Each line below from the one containing "any, and what" through the one containing "success ← prompt_lockstdin_syscall;" is to be given again exactly, and no line outside that span.

━━━━━ Available data ━━━━━

(* ===== verification/Games.v ===== *)
(** * The game processes: [gol_game_loop] and [snake_game_loop]

    The loops of [src/programs/gameoflife/gameoflife.c] and
    [src/programs/snake/snake.c] as the processes the prompt starts: each takes
    the standard input, plays a turn whenever enough time has passed, and gives
    the input back when the game is quit.

    What happens outside the process is a list of moments, one for each round of
    its loop: the character the keyboard interrupt has delivered before it, if
    any, and what the two calls of [timer_get_uptime] return. *)

From S2P Require Import Prelude Arrays Process Formatter Keyboard Prompt GameOfLife Snake.

Record moment := Moment { typed : option Z; at_test : Z; at_turn : Z }.

(** [while (1) { success = prompt_lockstdin_syscall(...); if (success) break; }] *)
Definition lock_round (_ : unit) : M prompt (unit + unit) :=
  success ← prompt_lockstdin_syscall;
  if negb (success =? 0) then mret (inr tt) else mret (inl tt).

Section game.
Context {G : Type} (tick : Z → M G (option (list (list Z)))) (wait : Z).

(** The prompt, the locals of the game, and [delta_time]. *)
Record session := Session { shell : prompt; board : G; delta_time : Z }.
Definition set_shell (x : prompt) (s : session) : session := Session x (board s) (delta_time s).
Definition set_board (x : G) (s : session) : session := Session (shell s) x (delta_time s).
Definition set_delta (x : Z) (s : session) : session := Session (shell s) (board s) x.
Definition on_shell {A} (c : M prompt A) : M session A := zoom shell set_shell c.
Definition on_board {A} (c : M G A) : M session A := zoom board set_board c.

Definition deliver (k : option Z) : M session unit :=
  match k with
  | Some c => on_shell (on_kbd (modify (set_char c true)))
  | None => mret tt
  end.

(** The lines of a frame, each handed to [kprintf]. *)
Definition show (lines : list (list Z)) : M session unit :=
  for_each lines (λ line, on_shell (print (line ++ [0]) [])).

(** A round of the loop; true when it was left. *)
Definition game_round (t : moment) : M session bool :=
  deliver (typed t);;
  d ← gets delta_time;
  if u64 (at_test t - d) <? wait then mret false
  else
    modify (set_delta (at_turn t));;
    on_shell prompt_clear;;
    ch ← on_shell (on_kbd keyboard_getch);
    r ← on_board (tick ch);
    match r with
    | None => mret true
    | Some lines => show lines;; mret false
    end.

(** The loop does not end before the moments do, unless it is left. *)
Fixpoint game_rounds (ts : list moment) : M session unit :=
  match ts with
  | [] => hang
  | t :: ts' => exit ← game_round t; if (exit : bool) then mret tt else game_rounds ts'
  end.

(** The part that both games share; [start] is what [timer_get_uptime] returns first. *)
Definition game_session (g : G) (start : Z) (ts : list moment) : M prompt G := λ s,
  bind_result (game_rounds ts (Session s g start)) (λ r, Ok (board r.2, shell r.2)).

End game.

(** ["Game of life started"], [""] *)
Definition gol_started : list Z :=
  [71; 97; 109; 101; 32; 111; 102; 32; 108; 105; 102; 101; 32; 115; 116; 97; 114; 116; 101; 100; 0].

Definition gol_game_loop (past start : Z) (ts : list moment) : M prompt unit :=
  loop lock_round tt;;
  on_con (klog (Some gol_started) [0] []);;
  game_session (gol_tick past) 50 gol_start start ts;;
  prompt_unlockstdin_syscall;;
  mret tt.

(** ["Snake Started"], [""] *)
Definition snake_started : list Z := [83; 110; 97; 107; 101; 32; 83; 116; 97; 114; 116; 101; 100; 0].

(** [seed] is the static variable of [snake_rand], as the game before left it; the
    result is its value at the end. *)
Definition snake_game_loop (seed start : Z) (ts : list moment) : M prompt Z :=
  loop lock_round tt;;
  on_con (klog (Some snake_started) [0] []);;
  g ← (λ s, bind_result (snake_start (zero_game seed)) (λ r, Ok (r.2, s)));
  g' ← game_session snake_tick 70 g start ts;
  prompt_unlockstdin_syscall;;
  mret (Snake.seed g').
Lemma window_cell h lo hi : window h lo hi → ∃ d, ∀ a, lo ≤ a < hi → cell h a = a - d.
Proof.
  intros (H0 & H1 & [H|H]).
  - exists h. intros a Ha. unfold cell. by rewrite (proj2 (Z.leb_le _ _)) by lia.
  - exists 0. intros a Ha. unfold cell. rewrite (proj2 (Z.leb_gt _ _)) by lia. lia.
Qed.

Section correct.
Context {W : Type} `{HR : !HasRam W}.
Context (junk : reg → Z) (return_address : Z) (tss_rsp0 : W → Z).

(** Memory of [s'] is that of [s] but for the bytes the pointers in [lo, hi) designate. *)
Definition only_stack (lo hi : Z) (m m' : kstate) : Prop :=
  m' = set_ram (ram m') m ∧
  same_outside (λ x, ∃ a, lo ≤ a < hi ∧ x = cell (hhdm_offset m) a) (ram m) (ram m').

(** [vs] were pushed from address [a] down since [s0]. *)
Record stacked (s0 s : mach W) (a : Z) (vs : list Z) : Prop := {
  st_rsp : gpr (core s) RSP = a - 8 * Z.of_nat (length vs);
  st_gpr : ∀ r, r ≠ RSP → gpr (core s) r = gpr (core s0) r;
  st_kern : kern s = with_ram (ram_of (kern s)) (kern s0);
  st_ram : only_stack (a - 8 * Z.of_nat (length vs)) a (ram_of (kern s0)) (ram_of (kern s));
  st_words : ∀ (i : nat) v, vs !! i = Some v →
    load 8 (ram_of (kern s)) (a - 8 * (Z.of_nat i + 1)) = v;
}.

Lemma only_stack_refl lo hi m : only_stack lo hi m m.
Proof. split; [by destruct m|apply same_outside_refl]. Qed.

Lemma set_ram_same m m' r x : m' = set_ram r m → set_ram x m' = set_ram x m.
Proof. by intros ->. Qed.

(** ** Pushing *)

Lemma push_ok s0 s a vs v : stacked s0 s a vs → word v →
  window (hhdm_offset (ram_of (kern s0))) (a - 8 * (Z.of_nat (length vs) + 1)) a →
  runs (push v) s (λ _ s', stacked s0 s' a (vs ++ [v])).
Proof.
  intros [Hr Hg Hk [Hm Ho] Hw] Hv Hwin. destruct (window_cell _ _ _ Hwin) as [d Hd].
  destruct Hwin as (H0 & H1 & _). set (n := Z.of_nat (length vs)) in *.
  set (b := a - 8 * (n + 1)).
  assert (hhdm_offset (ram_of (kern s)) = hhdm_offset (ram_of (kern s0))) as Eh by (by rewrite Hm).
  assert (u64 (gpr (core s) RSP - 8) = b) as Eb by (rewrite Hr, u64_small; unfold b; lia).
  eapply runs_ok; [reflexivity|]. cbn -[u64 store]. rewrite Eb.
  split; cbn -[store load decide]; rewrite ?ram_of_with, ?length_app; cbn [length].
  - rewrite decide_True by done. unfold b, n. lia.
  - intros r Hne. rewrite decide_False by done. by apply Hg.
  - rewrite Hk at 2. by rewrite with_ram_with.
  - split.
    + unfold store. cbn [ram set_ram]. by apply set_ram_same with (r := ram (ram_of (kern s))).
    + intros x Hx. cbn [store set_ram ram]. rewrite byte_wr, decide_False.
      * apply Ho. intros (y & Hy & ->). apply Hx. exists y. split; [unfold n in *; lia|done].
      * rewrite Eh, Hd by (unfold b; lia). intros Hr'. apply Hx. exists (x + d).
        rewrite Hd by (unfold b, n in *; lia). unfold b, n in *. lia.
  - intros i w Hi. unfold load, store. cbn [set_ram ram hhdm_offset]. rewrite Eh.
    rewrite (Hd b) by (unfold b; lia).
    apply lookup_app_Some in Hi as [Hi|[Hge Hi]].
    + pose proof (lookup_lt_Some _ _ _ Hi). rewrite Hd by (unfold n in *; lia).
      rewrite rd_wr_other by (unfold b, n in *; lia). rewrite <- (Hw i w Hi). unfold load.
      rewrite Eh, Hd by (unfold n in *; lia). done.
    + assert (i = length vs) as -> by (apply lookup_lt_Some in Hi; cbn in Hi; lia).
      rewrite Nat.sub_diag in Hi. injection Hi as <-. fold n. fold b.
      rewrite (Hd b) by (unfold b; lia). rewrite rd_wr_same. apply Z.mod_small. exact Hv.
Qed.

━━━━━

**Response area:**
    any, and what the two calls of [timer_get_uptime] return. *)

From S2P Require Import Prelude Arrays Process Formatter Keyboard Prompt GameOfLife Snake.

Record moment := Moment { typed : option Z; at_test : Z; at_turn : Z }.

(** [while (1) { success = prompt_lockstdin_syscall(...); if (success) break; }] *)
Definition lock_round (_ : unit) : M prompt (unit + unit) :=
  success ← prompt_lockstdin_syscall;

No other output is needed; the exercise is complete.